Data extracted from a collection
(* ===== verification/Launcher.v ===== *)
(** * Launcher: src/launcher.go and src/ownership.go — Launcher lookups

    The name grammar, the ID selectors, the scoped lookups and the resolution of
    a Principal-control target (src/principal_control_auth.go). *)
From S2P Require Import Prelude Filepath AllowedRoots Database GoStrings Credential.
Local Open Scope Z_scope.

Record LauncherWithPrincipal := mkLauncherP {
  lp_ID : string; lp_PrincipalID : Z; lp_PrincipalName : string; lp_Name : string;
  lp_Enabled : bool; lp_ScopeMode : string; lp_AllowedRoots : list AllowedRootEntry; lp_CreatedAt : Z }.

(** ** Names and identifiers *)

Definition lower_or_digit (c : ascii) : bool :=
  in_range 97 122 (byte_of c) || in_range 48 57 (byte_of c).

Definition launcherNameMaxLength : nat := 63.
Definition defaultLauncherName : string := "default".

(** The byte loop: [i] is the position of the first byte of [rest]. *)
Fixpoint name_loop (len i : nat) (rest : string) : bool :=
  match rest with
  | "" => true
  | String c rest =>
      if lower_or_digit c then name_loop len (S i) rest
      else if bool_decide (c = "-"%char) then
        if bool_decide (i = 0%nat ∨ i = (len - 1)%nat) then false else name_loop len (S i) rest
      else false
  end.

Definition validateLauncherName (name : string) : result string :=
  if bool_decide (String.length name = 0%nat) || bool_decide (launcherNameMaxLength < String.length name)%nat
  then errorf "invalid launcher name" [ErrInvalidLauncherName]
  else if name_loop (String.length name) 0 name then Ok name
  else errorf "invalid launcher name" [ErrInvalidLauncherName].

Definition launcherIDPrefix : string := "dhl_".
Definition launcherIDEntropyBytes : nat := 16.

Definition lower_hex (c : ascii) : bool := in_range 48 57 (byte_of c) || in_range 97 102 (byte_of c).

Definition isLauncherIDSelector (selector : string) : bool :=
  match CutPrefix selector launcherIDPrefix with
  | None => false
  | Some rest => bool_decide (String.length rest = (launcherIDEntropyBytes * 2)%nat) && str_forall lower_hex rest
  end.

(** ** Root sets *)

(** [SELECT root_path, access ... ORDER BY root_path]. *)
Definition roots_of {K} `{EqDecision K} (owner : K) (t : list (K * string * string)) : list AllowedRootEntry :=
  sortAllowedRootEntriesCanonical
    (omap (λ kv, if bool_decide (kv.1.1 = owner) then Some (mkEntry kv.1.2 kv.2) else None) t).

Definition readLauncherAllowedRoots (launcherID : string) : DB (list AllowedRootEntry) :=
  wrapf "cannot query launcher allowed roots" []
    (query (λ d, roots_of launcherID (map_to_list (launcher_allowed_roots d)))).

Definition readPrincipalAllowedRoots (principalID : Z) : DB (list AllowedRootEntry) :=
  wrapf "cannot query principal allowed roots" []
    (query (λ d, roots_of principalID (map_to_list (principal_allowed_roots d)))).

(** ** Lookups *)

Definition launcherFromRow (q : db → option (string * launcher_row * principal_row)) : DB LauncherWithPrincipal :=
  row ← wrapf "cannot find launcher" [] (query q);
  match row with
  | None => db_fail "launcher not found" [ErrLauncherNotFound]
  | Some (id, l, p) =>
      roots ← readLauncherAllowedRoots id;
      mret (mkLauncherP id (l_principal_id l) (p_username p) (l_name l) (l_enabled l) (l_scope_mode l)
              roots (l_created_at l))
  end.

(** [launcherSelect] with a predicate on the row. *)
Definition launcher_select (P : string → launcher_row → bool) (d : db)
    : option (string * launcher_row * principal_row) :=
  match find_row P (launchers d) with
  | Some (id, l) => match principals d !! l_principal_id l with Some p => Some (id, l, p) | None => None end
  | None => None
  end.

Definition findLauncherByID (id : string) : DB LauncherWithPrincipal :=
  if bool_decide (id = "") then db_fail "launcher not found" [ErrLauncherNotFound]
  else launcherFromRow (launcher_select (λ i _, bool_decide (i = id))).

Definition findLauncherByIDUnderPrincipal (principalID : Z) (id : string) : DB LauncherWithPrincipal :=
  launcherFromRow (launcher_select (λ i l, bool_decide (i = id ∧ l_principal_id l = principalID))).

Definition findLauncherByNameUnderPrincipal (principalID : Z) (name : string) : DB LauncherWithPrincipal :=
  launcherFromRow (launcher_select (λ _ l, bool_decide (l_principal_id l = principalID ∧ l_name l = name))).

Definition findLauncherForPrincipal (principalID : Z) (selector : string) : DB LauncherWithPrincipal :=
  if isLauncherIDSelector selector then findLauncherByIDUnderPrincipal principalID selector
  else match validateLauncherName selector with
       | Err _ => db_fail "launcher not found" [ErrLauncherNotFound]
       | Ok _ => findLauncherByNameUnderPrincipal principalID selector
       end.

Definition resolveLauncherSelector (principalID : option Z) (selector : string) : DB LauncherWithPrincipal :=
  match principalID with
  | Some p => findLauncherForPrincipal p selector
  | None =>
      if isLauncherIDSelector selector then findLauncherByID selector
      else db_fail "launcher name requires principal context" [ErrLauncherNameRequiresPrincipal]
  end.

(** [findDefaultLauncher] (src/ownership.go). *)
Definition findDefaultLauncher (principalID : Z) : DB string :=
  row ← query (λ d, find_row (λ _ l, bool_decide (l_principal_id l = principalID ∧ l_name l = defaultLauncherName))
                      (launchers d));
  match row with
  | None => db_fail "launcher not found" [ErrLauncherNotFound]
  | Some (id, _) => mret id
  end.

(** ** Principal-control targets (src/principal_control_auth.go) *)

Record principalControlTarget := mkTarget { pt_ID : Z; pt_Name : string }.

Definition resolvePrincipalControlTarget (auth : option operatorAuthority) (username : string)
    : DB principalControlTarget :=
  if bool_decide (username = "") then db_fail "username is required" [ErrPrincipalNotFound]
  else match auth with
  | Some a =>
      match auth_class a, auth_principal a with
      | operatorAuthorityAdmin, _ =>
          id ← findPrincipalIDByUsername username;
          mret (mkTarget id username)
      | operatorAuthorityPrincipal, Some pa =>
          if bool_decide (username ≠ pa_PrincipalName pa) then db_fail "principal not found" [ErrPrincipalNotFound]
          else
            row ← wrapf "cannot find principal" [] (query (λ d, p_username <$> principals d !! pa_PrincipalID pa));
            match row with
            | None => db_fail "principal not found" [ErrPrincipalNotFound]
            | Some name =>
                if bool_decide (name ≠ pa_PrincipalName pa) then db_fail "principal not found" [ErrPrincipalNotFound]
                else mret (mkTarget (pa_PrincipalID pa) name)
            end
      | _, _ => db_fail "invalid operator authority" [errInvalidControlAuthority]
      end
  | None => db_fail "invalid operator authority" [errInvalidControlAuthority]
  end.

(** The authorized scope of a scope-first list query. *)
Record listQueryScope := mkListScope { ls_all : bool; ls_principal : option principalControlTarget }.

(** [resolveListScope] without its HTTP responses: the error is the lookup's. *)
Definition resolveListScope (auth : option operatorAuthority) (filter : string) : DB listQueryScope :=
  match auth with
  | Some a =>
      match auth_class a, auth_principal a with
      | operatorAuthorityAdmin, _ =>
          if bool_decide (filter = "") then mret (mkListScope true None)
          else target ← resolvePrincipalControlTarget auth filter; mret (mkListScope false (Some target))
      | operatorAuthorityPrincipal, Some pa =>
          if bool_decide (filter ≠ "" ∧ filter ≠ pa_PrincipalName pa)
          then db_fail "principal not found" [ErrPrincipalNotFound]
          else target ← resolvePrincipalControlTarget auth (pa_PrincipalName pa); mret (mkListScope false (Some target))
      | _, _ => db_fail "invalid operator authority" [errInvalidControlAuthority]
      end
  | None => db_fail "invalid operator authority" [errInvalidControlAuthority]
  end.

(** ** what the Launcher and Principal lookups find

    A lookup changes no table and answers with a row of the scope it was asked
    for. *)

Lemma default_launcher_ok pid d f lid d' f' :
  findDefaultLauncher pid d f = (Ok lid, d', f') →
  d' = d ∧ ∃ l, launchers d !! lid = Some l ∧ l_principal_id l = pid ∧ l_name l = defaultLauncherName.
Proof.
  unfold findDefaultLauncher. intros (row & d1 & f1 & Hq & H)%db_bind_ok. apply query_ok in Hq as (-> & -> & _).
  destruct (find_row _ _) as [[i l]|] eqn:E; [|done]. injection H as <- <- _.
  apply find_row_Some in E as [Hi [? ?]%bool_decide_eq_true_1]. split; [done|]. by exists l.
Qed.

Lemma principal_id_ok name d f pid d' f' :
  findPrincipalIDByUsername name d f = (Ok pid, d', f') →
  d' = d ∧ ∃ p, principals d !! pid = Some p ∧ p_username p = name.
Proof.
  unfold findPrincipalIDByUsername. case_bool_decide as En; [done|].
  intros (row & d1 & f1 & Hq & H)%db_bind_ok. apply wrapf_ok, query_ok in Hq as (-> & -> & _).
  destruct (head _) as [[i p]|] eqn:E; [|done]. injection H as <- <- _. split; [done|]. exists p.
  apply head_Some_elem_of, list_elem_of_filter in E as [Hn Hin]. by apply elem_of_map_to_list in Hin.
Qed.

Lemma launcher_row_ok P d f l d' f' :
  launcherFromRow (launcher_select P) d f = (Ok l, d', f') →
  d' = d ∧ ∃ row, launchers d !! lp_ID l = Some row ∧ P (lp_ID l) row = true ∧ lp_PrincipalID l = l_principal_id row.
Proof.
  unfold launcherFromRow. intros (row & d1 & f1 & Hq & H)%db_bind_ok. apply wrapf_ok, query_ok in Hq as (-> & -> & _).
  destruct (launcher_select P d) as [[[i r] p]|] eqn:E; [|done].
  apply db_bind_ok in H as (roots & d2 & f2 & Hq & H). apply wrapf_ok, query_ok in Hq as (_ & -> & _).
  injection H as <- <- _. split; [done|]. unfold launcher_select in E.
  destruct (find_row P (launchers d)) as [[i' r']|] eqn:Ef; [|done].
  destruct (principals d !! l_principal_id r') as [p'|]; [|done]. injection E as -> -> ->.
  apply find_row_Some in Ef as [Hi HP]. by exists r.
Qed.

Lemma launcher_for_principal_ok pid sel d f l d' f' :
  findLauncherForPrincipal pid sel d f = (Ok l, d', f') →
  d' = d ∧ ∃ row, launchers d !! lp_ID l = Some row ∧ l_principal_id row = pid.
Proof.
  unfold findLauncherForPrincipal. destruct (isLauncherIDSelector sel).
  - intros (-> & row & Hr & [_ Hp]%bool_decide_eq_true_1 & _)%launcher_row_ok. by split; [|exists row].
  - destruct (validateLauncherName sel); [|done].
    intros (-> & row & Hr & [Hp _]%bool_decide_eq_true_1 & _)%launcher_row_ok. by split; [|exists row].
Qed.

__About this exercise__
Only the lines above from the one with "Definition launcherFromRow (q" up to and including the one with "roots ← readLauncherAllowedRoots id;" should be repeated, exactly as written.

__Finished exercise__
Definition launcherFromRow (q : db → option (string * launcher_row * principal_row)) : DB LauncherWithPrincipal :=
  row ← wrapf "cannot find launcher" [] (query q);
  match row with
  | None => db_fail "launcher not found" [ErrLauncherNotFound]
  | Some (id, l, p) =>
      roots ← readLauncherAllowedRoots id;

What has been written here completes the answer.